How to complete this task
Return, from the data that follows, each line that holds the word "down".
[Extracted records — start]
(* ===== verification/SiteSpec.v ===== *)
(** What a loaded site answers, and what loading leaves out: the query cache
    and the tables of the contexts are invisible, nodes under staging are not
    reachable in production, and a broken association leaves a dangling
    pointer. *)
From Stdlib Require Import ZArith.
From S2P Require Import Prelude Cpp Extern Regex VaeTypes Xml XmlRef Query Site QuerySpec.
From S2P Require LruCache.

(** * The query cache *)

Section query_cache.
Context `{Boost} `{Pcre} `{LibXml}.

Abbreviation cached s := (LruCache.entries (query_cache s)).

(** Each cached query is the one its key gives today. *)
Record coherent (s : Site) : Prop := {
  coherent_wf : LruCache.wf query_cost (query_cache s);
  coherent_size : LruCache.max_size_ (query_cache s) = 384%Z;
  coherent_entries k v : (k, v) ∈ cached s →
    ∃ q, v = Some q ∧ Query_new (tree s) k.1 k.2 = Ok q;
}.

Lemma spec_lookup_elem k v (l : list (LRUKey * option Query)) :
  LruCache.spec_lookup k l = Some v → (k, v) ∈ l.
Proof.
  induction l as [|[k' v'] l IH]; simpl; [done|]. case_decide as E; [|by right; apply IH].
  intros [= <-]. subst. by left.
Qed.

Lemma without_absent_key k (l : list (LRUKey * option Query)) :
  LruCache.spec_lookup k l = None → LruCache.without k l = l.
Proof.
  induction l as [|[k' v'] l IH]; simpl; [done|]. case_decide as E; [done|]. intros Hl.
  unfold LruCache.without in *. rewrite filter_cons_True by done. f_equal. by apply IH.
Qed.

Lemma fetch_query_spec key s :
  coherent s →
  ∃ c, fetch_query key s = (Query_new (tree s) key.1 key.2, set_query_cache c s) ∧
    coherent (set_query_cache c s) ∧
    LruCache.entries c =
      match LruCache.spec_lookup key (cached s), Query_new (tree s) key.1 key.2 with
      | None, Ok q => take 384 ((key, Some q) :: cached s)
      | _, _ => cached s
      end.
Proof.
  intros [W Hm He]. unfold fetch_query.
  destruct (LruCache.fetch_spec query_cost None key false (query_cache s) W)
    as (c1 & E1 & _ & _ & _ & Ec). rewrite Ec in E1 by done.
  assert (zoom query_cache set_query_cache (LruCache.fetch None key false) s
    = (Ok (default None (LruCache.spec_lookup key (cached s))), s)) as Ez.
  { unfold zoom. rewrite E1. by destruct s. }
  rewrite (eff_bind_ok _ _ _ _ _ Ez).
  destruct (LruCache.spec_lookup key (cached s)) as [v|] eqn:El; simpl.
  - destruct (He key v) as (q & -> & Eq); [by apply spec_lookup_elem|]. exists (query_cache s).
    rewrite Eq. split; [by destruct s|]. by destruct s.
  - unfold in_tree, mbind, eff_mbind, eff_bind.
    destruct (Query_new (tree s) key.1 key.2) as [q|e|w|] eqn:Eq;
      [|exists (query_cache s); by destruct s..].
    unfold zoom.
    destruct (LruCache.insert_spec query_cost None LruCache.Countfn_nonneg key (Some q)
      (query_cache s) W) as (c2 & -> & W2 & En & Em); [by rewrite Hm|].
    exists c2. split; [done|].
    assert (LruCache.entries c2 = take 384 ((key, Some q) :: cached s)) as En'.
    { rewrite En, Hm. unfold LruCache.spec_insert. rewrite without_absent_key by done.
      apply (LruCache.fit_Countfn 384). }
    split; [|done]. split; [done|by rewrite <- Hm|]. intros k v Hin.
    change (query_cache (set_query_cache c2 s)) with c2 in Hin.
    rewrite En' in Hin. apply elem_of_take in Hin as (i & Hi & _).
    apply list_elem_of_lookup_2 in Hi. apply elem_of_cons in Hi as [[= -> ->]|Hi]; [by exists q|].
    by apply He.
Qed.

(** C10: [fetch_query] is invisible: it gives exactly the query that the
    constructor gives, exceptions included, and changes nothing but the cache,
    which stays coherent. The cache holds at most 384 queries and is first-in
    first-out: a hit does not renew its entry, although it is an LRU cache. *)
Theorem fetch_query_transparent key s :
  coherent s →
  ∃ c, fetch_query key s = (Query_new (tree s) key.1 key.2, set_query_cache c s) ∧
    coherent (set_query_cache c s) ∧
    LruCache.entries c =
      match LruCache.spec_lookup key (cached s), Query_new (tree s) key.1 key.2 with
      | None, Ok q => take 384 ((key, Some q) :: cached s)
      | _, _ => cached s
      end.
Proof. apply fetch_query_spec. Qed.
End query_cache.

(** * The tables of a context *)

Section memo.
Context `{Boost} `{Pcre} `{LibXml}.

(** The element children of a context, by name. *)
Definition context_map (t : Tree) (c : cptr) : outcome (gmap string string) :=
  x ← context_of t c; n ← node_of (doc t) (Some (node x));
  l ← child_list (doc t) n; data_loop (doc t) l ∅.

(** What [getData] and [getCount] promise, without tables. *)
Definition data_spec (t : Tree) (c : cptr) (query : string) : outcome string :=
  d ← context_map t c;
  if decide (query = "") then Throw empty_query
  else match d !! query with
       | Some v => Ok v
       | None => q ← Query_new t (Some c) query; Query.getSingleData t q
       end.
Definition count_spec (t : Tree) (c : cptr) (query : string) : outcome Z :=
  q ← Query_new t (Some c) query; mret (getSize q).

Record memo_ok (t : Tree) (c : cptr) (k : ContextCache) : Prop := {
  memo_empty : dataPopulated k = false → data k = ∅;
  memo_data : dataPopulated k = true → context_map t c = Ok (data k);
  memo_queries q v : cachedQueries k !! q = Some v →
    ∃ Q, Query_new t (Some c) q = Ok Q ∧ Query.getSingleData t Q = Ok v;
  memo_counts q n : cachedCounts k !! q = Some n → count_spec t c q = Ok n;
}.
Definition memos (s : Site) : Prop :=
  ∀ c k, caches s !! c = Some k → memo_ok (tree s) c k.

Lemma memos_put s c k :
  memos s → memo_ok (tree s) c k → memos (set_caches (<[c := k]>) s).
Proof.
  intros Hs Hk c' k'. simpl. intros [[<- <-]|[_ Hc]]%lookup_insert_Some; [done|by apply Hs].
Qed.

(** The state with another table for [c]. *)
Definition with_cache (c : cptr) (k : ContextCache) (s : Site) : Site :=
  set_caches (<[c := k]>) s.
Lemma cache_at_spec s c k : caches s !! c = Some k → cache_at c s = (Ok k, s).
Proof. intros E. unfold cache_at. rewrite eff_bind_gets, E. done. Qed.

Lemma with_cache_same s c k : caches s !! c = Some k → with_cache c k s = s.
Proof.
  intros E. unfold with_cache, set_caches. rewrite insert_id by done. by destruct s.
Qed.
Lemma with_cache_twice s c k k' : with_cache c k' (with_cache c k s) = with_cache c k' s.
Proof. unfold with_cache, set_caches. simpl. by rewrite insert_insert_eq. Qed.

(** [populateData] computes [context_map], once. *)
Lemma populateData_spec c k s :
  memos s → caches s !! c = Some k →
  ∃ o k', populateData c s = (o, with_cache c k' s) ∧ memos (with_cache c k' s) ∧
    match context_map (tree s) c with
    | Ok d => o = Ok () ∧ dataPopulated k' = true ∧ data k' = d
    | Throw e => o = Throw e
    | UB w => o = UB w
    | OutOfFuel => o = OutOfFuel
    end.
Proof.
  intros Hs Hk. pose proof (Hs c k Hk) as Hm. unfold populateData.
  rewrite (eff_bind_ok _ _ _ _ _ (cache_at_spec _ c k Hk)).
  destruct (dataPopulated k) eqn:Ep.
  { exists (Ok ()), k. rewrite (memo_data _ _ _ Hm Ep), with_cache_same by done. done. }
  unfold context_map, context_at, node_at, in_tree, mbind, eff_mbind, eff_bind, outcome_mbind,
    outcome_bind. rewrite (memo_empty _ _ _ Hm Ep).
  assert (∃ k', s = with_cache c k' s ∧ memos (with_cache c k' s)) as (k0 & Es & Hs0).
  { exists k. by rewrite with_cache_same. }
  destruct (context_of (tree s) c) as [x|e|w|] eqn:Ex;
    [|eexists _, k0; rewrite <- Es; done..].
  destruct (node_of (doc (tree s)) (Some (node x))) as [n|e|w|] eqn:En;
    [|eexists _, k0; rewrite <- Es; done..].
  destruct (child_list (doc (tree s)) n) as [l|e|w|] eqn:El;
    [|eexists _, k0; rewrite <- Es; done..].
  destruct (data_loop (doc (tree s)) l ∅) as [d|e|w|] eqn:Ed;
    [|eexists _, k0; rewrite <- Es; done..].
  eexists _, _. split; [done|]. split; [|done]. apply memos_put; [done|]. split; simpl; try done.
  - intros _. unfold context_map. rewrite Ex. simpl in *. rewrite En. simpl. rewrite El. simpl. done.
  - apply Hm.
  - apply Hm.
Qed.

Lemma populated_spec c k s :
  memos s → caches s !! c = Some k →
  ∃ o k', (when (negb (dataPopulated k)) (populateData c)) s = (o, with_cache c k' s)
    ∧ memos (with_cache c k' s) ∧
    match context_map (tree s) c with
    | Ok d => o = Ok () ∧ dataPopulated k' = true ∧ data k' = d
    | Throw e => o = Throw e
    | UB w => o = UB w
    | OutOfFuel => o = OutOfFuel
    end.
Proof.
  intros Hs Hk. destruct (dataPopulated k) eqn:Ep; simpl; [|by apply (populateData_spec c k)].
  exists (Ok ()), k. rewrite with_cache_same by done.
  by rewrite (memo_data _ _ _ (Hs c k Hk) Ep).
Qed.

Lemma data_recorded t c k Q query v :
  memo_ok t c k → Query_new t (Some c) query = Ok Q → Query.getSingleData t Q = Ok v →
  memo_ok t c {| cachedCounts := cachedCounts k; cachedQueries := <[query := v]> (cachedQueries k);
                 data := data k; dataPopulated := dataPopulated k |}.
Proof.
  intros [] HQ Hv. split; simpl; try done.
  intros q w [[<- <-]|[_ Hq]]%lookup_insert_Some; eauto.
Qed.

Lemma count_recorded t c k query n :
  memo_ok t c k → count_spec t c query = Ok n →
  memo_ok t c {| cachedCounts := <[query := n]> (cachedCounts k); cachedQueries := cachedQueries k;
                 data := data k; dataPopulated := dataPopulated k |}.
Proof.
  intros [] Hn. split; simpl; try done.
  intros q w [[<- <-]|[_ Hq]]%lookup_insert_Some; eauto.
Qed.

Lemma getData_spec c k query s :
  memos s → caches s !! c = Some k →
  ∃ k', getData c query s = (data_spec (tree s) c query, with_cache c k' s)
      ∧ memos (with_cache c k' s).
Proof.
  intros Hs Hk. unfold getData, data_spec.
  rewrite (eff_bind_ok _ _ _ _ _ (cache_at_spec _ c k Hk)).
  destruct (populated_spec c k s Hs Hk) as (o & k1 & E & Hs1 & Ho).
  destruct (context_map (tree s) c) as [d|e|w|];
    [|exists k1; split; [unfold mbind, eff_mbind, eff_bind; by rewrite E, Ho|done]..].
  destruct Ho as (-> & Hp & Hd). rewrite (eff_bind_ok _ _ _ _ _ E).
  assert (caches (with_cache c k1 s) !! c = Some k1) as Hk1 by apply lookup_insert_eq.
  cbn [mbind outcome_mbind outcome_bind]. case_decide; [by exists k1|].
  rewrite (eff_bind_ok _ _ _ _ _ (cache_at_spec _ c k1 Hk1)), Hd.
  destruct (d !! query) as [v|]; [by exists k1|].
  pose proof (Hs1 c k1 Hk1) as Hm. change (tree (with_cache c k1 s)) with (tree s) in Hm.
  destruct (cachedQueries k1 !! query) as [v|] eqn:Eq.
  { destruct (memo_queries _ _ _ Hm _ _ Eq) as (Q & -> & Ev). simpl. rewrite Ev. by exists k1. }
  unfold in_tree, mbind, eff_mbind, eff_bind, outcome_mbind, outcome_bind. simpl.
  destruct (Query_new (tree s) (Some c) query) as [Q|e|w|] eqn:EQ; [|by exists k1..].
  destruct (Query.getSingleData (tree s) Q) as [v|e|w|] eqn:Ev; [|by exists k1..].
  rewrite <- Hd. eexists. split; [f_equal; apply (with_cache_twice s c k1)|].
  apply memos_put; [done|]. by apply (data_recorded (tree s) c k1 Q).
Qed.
[Extracted records — finish]
[Extracted records — start]
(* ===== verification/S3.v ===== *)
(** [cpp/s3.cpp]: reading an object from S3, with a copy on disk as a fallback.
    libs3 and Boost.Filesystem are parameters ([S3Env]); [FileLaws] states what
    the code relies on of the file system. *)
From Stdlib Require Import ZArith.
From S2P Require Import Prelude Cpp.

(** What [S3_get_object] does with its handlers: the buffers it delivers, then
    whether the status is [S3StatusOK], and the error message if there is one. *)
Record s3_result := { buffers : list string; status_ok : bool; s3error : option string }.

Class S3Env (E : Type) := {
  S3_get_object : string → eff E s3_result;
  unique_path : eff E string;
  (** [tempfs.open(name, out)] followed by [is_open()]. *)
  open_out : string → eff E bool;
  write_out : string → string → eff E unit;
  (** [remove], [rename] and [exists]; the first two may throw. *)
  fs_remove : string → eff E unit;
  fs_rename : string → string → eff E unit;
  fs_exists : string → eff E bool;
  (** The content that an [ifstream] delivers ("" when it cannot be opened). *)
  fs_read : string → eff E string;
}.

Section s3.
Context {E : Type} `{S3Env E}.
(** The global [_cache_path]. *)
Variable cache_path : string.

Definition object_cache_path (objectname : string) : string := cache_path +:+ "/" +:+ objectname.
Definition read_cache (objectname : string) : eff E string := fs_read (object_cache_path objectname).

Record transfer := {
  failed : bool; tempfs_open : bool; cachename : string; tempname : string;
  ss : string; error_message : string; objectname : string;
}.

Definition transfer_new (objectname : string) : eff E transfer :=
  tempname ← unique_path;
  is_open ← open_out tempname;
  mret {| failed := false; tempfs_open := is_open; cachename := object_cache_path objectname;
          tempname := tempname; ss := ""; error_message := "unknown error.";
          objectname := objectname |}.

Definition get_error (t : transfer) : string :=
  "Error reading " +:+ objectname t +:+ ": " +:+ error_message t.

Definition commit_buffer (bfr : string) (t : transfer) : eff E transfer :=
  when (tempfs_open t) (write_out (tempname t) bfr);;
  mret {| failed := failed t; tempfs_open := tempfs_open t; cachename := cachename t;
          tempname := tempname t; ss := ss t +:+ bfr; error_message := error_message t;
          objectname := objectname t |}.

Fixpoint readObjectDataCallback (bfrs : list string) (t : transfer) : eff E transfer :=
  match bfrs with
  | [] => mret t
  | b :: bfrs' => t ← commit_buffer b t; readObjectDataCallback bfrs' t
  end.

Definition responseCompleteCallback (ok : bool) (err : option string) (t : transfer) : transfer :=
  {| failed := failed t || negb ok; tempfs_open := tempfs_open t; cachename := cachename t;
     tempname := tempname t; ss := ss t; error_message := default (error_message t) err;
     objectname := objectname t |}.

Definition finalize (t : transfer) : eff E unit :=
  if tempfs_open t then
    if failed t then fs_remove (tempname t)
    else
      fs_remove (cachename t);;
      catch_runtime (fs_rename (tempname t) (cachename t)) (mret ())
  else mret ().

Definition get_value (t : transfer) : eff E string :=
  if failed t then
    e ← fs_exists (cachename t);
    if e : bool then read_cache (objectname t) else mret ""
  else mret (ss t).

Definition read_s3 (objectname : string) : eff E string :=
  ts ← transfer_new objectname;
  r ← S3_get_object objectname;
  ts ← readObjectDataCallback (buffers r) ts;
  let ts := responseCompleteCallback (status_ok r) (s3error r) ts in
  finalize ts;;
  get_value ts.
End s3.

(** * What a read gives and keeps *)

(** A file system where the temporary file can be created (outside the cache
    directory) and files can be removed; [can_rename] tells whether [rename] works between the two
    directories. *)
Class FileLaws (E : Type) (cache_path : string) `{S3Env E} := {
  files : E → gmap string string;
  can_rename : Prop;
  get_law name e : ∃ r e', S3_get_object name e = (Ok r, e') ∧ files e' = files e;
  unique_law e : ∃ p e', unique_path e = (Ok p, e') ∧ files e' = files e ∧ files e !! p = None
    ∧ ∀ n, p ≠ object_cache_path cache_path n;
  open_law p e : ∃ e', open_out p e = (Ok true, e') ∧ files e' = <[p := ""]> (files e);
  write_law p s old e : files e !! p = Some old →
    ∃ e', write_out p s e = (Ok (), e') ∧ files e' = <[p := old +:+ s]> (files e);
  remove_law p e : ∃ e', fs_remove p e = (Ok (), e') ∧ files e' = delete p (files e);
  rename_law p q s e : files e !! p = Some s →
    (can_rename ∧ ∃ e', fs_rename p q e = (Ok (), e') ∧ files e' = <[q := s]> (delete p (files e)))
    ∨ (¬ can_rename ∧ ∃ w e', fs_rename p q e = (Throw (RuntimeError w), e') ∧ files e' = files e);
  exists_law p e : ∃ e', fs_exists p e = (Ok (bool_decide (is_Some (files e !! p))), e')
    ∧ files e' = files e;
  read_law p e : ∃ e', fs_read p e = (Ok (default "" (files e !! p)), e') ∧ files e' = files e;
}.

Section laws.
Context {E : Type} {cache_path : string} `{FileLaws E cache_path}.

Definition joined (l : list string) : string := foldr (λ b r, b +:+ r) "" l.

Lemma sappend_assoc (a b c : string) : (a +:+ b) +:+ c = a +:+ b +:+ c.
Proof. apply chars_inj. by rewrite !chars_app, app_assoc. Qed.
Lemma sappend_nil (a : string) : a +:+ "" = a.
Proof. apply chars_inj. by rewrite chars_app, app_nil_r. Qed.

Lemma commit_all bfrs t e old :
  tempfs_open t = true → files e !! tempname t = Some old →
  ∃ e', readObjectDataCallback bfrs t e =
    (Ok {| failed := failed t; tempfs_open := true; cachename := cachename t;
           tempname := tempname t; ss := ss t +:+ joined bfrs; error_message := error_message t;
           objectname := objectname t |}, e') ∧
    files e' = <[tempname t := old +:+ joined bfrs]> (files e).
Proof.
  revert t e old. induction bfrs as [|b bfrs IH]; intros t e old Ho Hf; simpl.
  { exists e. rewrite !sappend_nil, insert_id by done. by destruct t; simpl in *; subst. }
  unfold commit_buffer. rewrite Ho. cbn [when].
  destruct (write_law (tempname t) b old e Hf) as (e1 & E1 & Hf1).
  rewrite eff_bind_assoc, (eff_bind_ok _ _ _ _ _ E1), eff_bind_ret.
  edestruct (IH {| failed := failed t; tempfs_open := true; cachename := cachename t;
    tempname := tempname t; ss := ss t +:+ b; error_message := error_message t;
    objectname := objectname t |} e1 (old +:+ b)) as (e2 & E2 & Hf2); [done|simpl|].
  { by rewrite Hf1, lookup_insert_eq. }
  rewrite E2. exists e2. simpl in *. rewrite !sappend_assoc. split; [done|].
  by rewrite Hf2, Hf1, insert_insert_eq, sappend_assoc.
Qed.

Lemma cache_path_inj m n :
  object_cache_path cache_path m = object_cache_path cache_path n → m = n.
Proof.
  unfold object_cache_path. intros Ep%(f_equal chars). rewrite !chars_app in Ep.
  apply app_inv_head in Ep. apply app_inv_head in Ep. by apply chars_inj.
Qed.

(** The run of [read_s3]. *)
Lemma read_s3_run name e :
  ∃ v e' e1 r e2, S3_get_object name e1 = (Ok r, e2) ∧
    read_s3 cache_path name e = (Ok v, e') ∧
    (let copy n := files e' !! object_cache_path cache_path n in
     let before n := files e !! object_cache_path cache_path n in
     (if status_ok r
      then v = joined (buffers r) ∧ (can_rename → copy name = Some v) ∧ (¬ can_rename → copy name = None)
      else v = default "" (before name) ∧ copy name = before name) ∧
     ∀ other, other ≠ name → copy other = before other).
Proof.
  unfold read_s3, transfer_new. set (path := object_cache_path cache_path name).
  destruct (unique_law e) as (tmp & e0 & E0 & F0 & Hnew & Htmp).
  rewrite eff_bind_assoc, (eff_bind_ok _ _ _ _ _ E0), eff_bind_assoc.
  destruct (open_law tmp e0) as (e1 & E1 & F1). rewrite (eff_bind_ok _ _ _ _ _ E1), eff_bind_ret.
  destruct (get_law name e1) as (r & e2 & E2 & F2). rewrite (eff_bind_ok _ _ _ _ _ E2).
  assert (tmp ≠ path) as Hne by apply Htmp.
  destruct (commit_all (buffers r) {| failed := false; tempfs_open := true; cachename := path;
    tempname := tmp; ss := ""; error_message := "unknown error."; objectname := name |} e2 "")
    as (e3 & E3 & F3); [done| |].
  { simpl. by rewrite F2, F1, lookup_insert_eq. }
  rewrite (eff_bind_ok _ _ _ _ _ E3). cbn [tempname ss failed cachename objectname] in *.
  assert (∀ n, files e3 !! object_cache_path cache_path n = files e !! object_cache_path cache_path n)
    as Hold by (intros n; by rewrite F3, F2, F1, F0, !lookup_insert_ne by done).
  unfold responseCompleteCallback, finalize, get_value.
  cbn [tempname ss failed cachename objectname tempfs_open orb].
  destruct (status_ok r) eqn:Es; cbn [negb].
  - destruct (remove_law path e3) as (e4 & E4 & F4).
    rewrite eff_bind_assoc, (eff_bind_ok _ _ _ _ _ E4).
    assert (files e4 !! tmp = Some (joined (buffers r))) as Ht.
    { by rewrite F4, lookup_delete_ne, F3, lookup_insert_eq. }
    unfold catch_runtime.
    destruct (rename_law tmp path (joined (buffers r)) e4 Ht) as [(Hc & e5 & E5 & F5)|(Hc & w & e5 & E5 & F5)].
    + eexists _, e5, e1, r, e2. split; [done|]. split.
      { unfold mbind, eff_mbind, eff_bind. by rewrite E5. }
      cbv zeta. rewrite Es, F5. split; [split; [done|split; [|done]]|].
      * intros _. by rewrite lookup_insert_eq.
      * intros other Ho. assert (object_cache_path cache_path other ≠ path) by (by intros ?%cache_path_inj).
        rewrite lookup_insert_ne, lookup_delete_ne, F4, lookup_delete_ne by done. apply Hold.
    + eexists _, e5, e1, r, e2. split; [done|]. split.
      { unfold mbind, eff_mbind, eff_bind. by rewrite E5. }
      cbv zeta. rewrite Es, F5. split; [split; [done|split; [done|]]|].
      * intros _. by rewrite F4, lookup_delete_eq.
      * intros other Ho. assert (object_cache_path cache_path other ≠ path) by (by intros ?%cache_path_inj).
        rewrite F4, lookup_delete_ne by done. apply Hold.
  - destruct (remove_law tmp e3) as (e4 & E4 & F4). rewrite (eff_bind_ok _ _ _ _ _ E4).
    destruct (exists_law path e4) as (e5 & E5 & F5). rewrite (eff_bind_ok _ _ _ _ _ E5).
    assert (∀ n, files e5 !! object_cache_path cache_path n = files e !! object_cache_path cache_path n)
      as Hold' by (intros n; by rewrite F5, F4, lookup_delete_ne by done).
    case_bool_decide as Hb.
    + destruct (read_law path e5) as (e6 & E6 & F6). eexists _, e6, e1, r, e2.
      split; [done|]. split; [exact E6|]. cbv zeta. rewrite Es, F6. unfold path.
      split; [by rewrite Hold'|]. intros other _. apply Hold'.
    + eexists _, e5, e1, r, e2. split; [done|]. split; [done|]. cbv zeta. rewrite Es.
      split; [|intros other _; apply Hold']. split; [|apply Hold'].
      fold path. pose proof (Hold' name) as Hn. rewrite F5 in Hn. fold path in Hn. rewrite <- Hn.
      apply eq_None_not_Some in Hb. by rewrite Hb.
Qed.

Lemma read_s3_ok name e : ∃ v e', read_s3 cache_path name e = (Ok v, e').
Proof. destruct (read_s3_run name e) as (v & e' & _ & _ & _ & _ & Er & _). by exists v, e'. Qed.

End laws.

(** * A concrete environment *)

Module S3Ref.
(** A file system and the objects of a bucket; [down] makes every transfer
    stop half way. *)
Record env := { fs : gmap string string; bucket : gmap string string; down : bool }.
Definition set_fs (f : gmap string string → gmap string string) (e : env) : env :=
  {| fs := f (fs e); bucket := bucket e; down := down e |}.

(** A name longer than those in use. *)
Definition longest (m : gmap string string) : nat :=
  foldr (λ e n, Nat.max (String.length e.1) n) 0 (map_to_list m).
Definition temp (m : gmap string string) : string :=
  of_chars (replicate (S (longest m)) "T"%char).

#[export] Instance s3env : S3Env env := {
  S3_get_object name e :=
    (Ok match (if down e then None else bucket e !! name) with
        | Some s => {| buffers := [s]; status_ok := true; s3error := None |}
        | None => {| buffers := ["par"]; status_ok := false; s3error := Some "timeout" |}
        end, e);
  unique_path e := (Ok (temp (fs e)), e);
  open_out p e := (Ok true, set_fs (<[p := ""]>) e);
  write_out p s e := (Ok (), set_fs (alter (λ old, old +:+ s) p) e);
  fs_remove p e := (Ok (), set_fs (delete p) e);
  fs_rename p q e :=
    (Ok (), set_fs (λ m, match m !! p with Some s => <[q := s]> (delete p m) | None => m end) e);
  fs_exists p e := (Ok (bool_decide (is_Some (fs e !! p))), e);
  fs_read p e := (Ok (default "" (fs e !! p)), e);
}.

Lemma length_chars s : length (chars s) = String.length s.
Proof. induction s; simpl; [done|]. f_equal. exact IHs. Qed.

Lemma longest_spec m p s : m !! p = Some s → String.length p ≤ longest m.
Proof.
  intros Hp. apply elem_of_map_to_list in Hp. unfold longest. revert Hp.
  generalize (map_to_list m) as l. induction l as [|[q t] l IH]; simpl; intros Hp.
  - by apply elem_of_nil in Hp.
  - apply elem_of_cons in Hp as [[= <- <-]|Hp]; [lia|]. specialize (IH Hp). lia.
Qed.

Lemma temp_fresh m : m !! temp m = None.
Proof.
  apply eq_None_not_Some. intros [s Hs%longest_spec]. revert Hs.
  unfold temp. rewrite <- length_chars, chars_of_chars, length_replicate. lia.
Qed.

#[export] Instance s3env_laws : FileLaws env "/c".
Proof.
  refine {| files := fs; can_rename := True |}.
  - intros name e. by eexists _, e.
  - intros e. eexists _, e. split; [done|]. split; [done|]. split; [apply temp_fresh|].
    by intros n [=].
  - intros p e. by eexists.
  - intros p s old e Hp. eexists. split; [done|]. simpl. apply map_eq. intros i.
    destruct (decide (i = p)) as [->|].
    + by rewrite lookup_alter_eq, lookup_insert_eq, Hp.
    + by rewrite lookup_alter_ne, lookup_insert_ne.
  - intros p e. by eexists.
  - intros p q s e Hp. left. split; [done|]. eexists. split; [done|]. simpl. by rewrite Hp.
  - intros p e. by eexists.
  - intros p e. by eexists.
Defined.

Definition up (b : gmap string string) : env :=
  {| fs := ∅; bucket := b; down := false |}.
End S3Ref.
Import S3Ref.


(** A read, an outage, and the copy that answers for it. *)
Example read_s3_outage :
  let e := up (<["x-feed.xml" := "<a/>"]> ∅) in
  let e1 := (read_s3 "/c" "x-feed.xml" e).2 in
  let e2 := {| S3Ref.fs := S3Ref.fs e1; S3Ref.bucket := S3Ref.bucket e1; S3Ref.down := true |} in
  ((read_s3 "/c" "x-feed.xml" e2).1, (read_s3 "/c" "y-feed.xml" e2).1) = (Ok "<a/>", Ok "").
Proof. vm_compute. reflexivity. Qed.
[Extracted records — finish]
Written answer
(** A file system and the objects of a bucket; [down] makes every transfer
Record env := { fs : gmap string string; bucket : gmap string string; down : bool }.
  {| fs := f (fs e); bucket := bucket e; down := down e |}.
    (Ok match (if down e then None else bucket e !! name) with
  {| fs := ∅; bucket := b; down := false |}.
  let e2 := {| S3Ref.fs := S3Ref.fs e1; S3Ref.bucket := S3Ref.bucket e1; S3Ref.down := true |} in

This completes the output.